| WORK INSTRUCTIONS |
Below are some entries; set them all down exactly.
━━ TASK DATA ━━
(** * Crawler job subsystem: a shallow embedding and its properties

    The development follows the Python sources of the crawler package:

    - [Py]         the pieces of Python's runtime the code relies on
                   (exceptions, [str] methods, dictionaries as values);
    - [Robots]     [crawler/robots/robots_parser.py];
    - [Sitemap]    [crawler/crawler/sitemap_crawler.py];
    - [Extractor]  [crawler/extractor/html_extractor.py];
    - [Manager]    [crawler/manager/crawler_manager.py].

    Strings are modelled as byte strings; [str.strip] and [str.lower] act on
    the ASCII range only.  Library functions the sources call ([urlparse],
    [float], the HTML/XML parsers, the network) are parameters of the
    sections that use them. *)

From Stdlib Require Import Ascii String QArith.
From stdpp Require Import gmap strings list fin_maps.

Set Warnings "-register-all,-clear-no-such-hyp".

Open Scope string_scope.
Open Scope list_scope.
Open Scope nat_scope.

(* ===================================================================== *)
(** ** Python runtime *)
(* ===================================================================== *)

Module Py.

(** Exceptions raised by the modelled code, by class. *)
Inductive exn : Type :=
| TypeError
| KeyError
| AttributeError
| ValueError
| Exception (msg : string).

Inductive result (A : Type) : Type :=
| Ok (a : A)
| Raise (e : exn).
Arguments Ok {A} a.
Arguments Raise {A} e.

Definition bind {A B} (r : result A) (k : A → result B) : result B :=
  match r with
  | Ok a => k a
  | Raise e => Raise e
  end.

(** A Python [float]: every finite double is a rational. *)
Inductive pyfloat : Type :=
| Finite (q : Q)
| PosInf
| NegInf
| NaN.

(** [str.isspace] on one ASCII character: TAB..CR, FS..US and SPACE. *)
Definition isspace (c : ascii) : bool :=
  let n := nat_of_ascii c in
  ((9 <=? n) && (n <=? 13)) || ((28 <=? n) && (n <=? 32)).

Fixpoint lstrip (s : string) : string :=
  match s with
  | String c s' => if isspace c then lstrip s' else s
  | EmptyString => EmptyString
  end.

Definition rstrip (s : string) : string := String.rev (lstrip (String.rev s)).

(** [s.strip()] *)
Definition strip (s : string) : string := rstrip (lstrip s).

Definition lower_ascii (c : ascii) : ascii :=
  let n := nat_of_ascii c in
  if (65 <=? n) && (n <=? 90) then ascii_of_nat (n + 32) else c.

(** [s.lower()] *)
Fixpoint lower (s : string) : string :=
  match s with
  | String c s' => String (lower_ascii c) (lower s')
  | EmptyString => EmptyString
  end.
━━━
| EXPECTED OUTPUT |
(** * Crawler job subsystem: a shallow embedding and its properties

    The development follows the Python sources of the crawler package:

    - [Py]         the pieces of Python's runtime the code relies on
                   (exceptions, [str] methods, dictionaries as values);
    - [Robots]     [crawler/robots/robots_parser.py];
    - [Sitemap]    [crawler/crawler/sitemap_crawler.py];
    - [Extractor]  [crawler/extractor/html_extractor.py];
    - [Manager]    [crawler/manager/crawler_manager.py].

    Strings are modelled as byte strings; [str.strip] and [str.lower] act on
    the ASCII range only.  Library functions the sources call ([urlparse],
    [float], the HTML/XML parsers, the network) are parameters of the
    sections that use them. *)

From Stdlib Require Import Ascii String QArith.
From stdpp Require Import gmap strings list fin_maps.

Set Warnings "-register-all,-clear-no-such-hyp".

Open Scope string_scope.
Open Scope list_scope.
Open Scope nat_scope.

(* ===================================================================== *)
(** ** Python runtime *)
(* ===================================================================== *)

Module Py.

(** Exceptions raised by the modelled code, by class. *)
Inductive exn : Type :=
| TypeError
| KeyError
| AttributeError
| ValueError
| Exception (msg : string).

Inductive result (A : Type) : Type :=
| Ok (a : A)
| Raise (e : exn).
Arguments Ok {A} a.
Arguments Raise {A} e.

Definition bind {A B} (r : result A) (k : A → result B) : result B :=
  match r with
  | Ok a => k a
  | Raise e => Raise e
  end.

(** A Python [float]: every finite double is a rational. *)
Inductive pyfloat : Type :=
| Finite (q : Q)
| PosInf
| NegInf
| NaN.

(** [str.isspace] on one ASCII character: TAB..CR, FS..US and SPACE. *)
Definition isspace (c : ascii) : bool :=
  let n := nat_of_ascii c in
  ((9 <=? n) && (n <=? 13)) || ((28 <=? n) && (n <=? 32)).

Fixpoint lstrip (s : string) : string :=
  match s with
  | String c s' => if isspace c then lstrip s' else s
  | EmptyString => EmptyString
  end.

Definition rstrip (s : string) : string := String.rev (lstrip (String.rev s)).

(** [s.strip()] *)
Definition strip (s : string) : string := rstrip (lstrip s).

Definition lower_ascii (c : ascii) : ascii :=
  let n := nat_of_ascii c in
  if (65 <=? n) && (n <=? 90) then ascii_of_nat (n + 32) else c.

(** [s.lower()] *)
Fixpoint lower (s : string) : string :=
  match s with
  | String c s' => String (lower_ascii c) (lower s')
  | EmptyString => EmptyString
  end.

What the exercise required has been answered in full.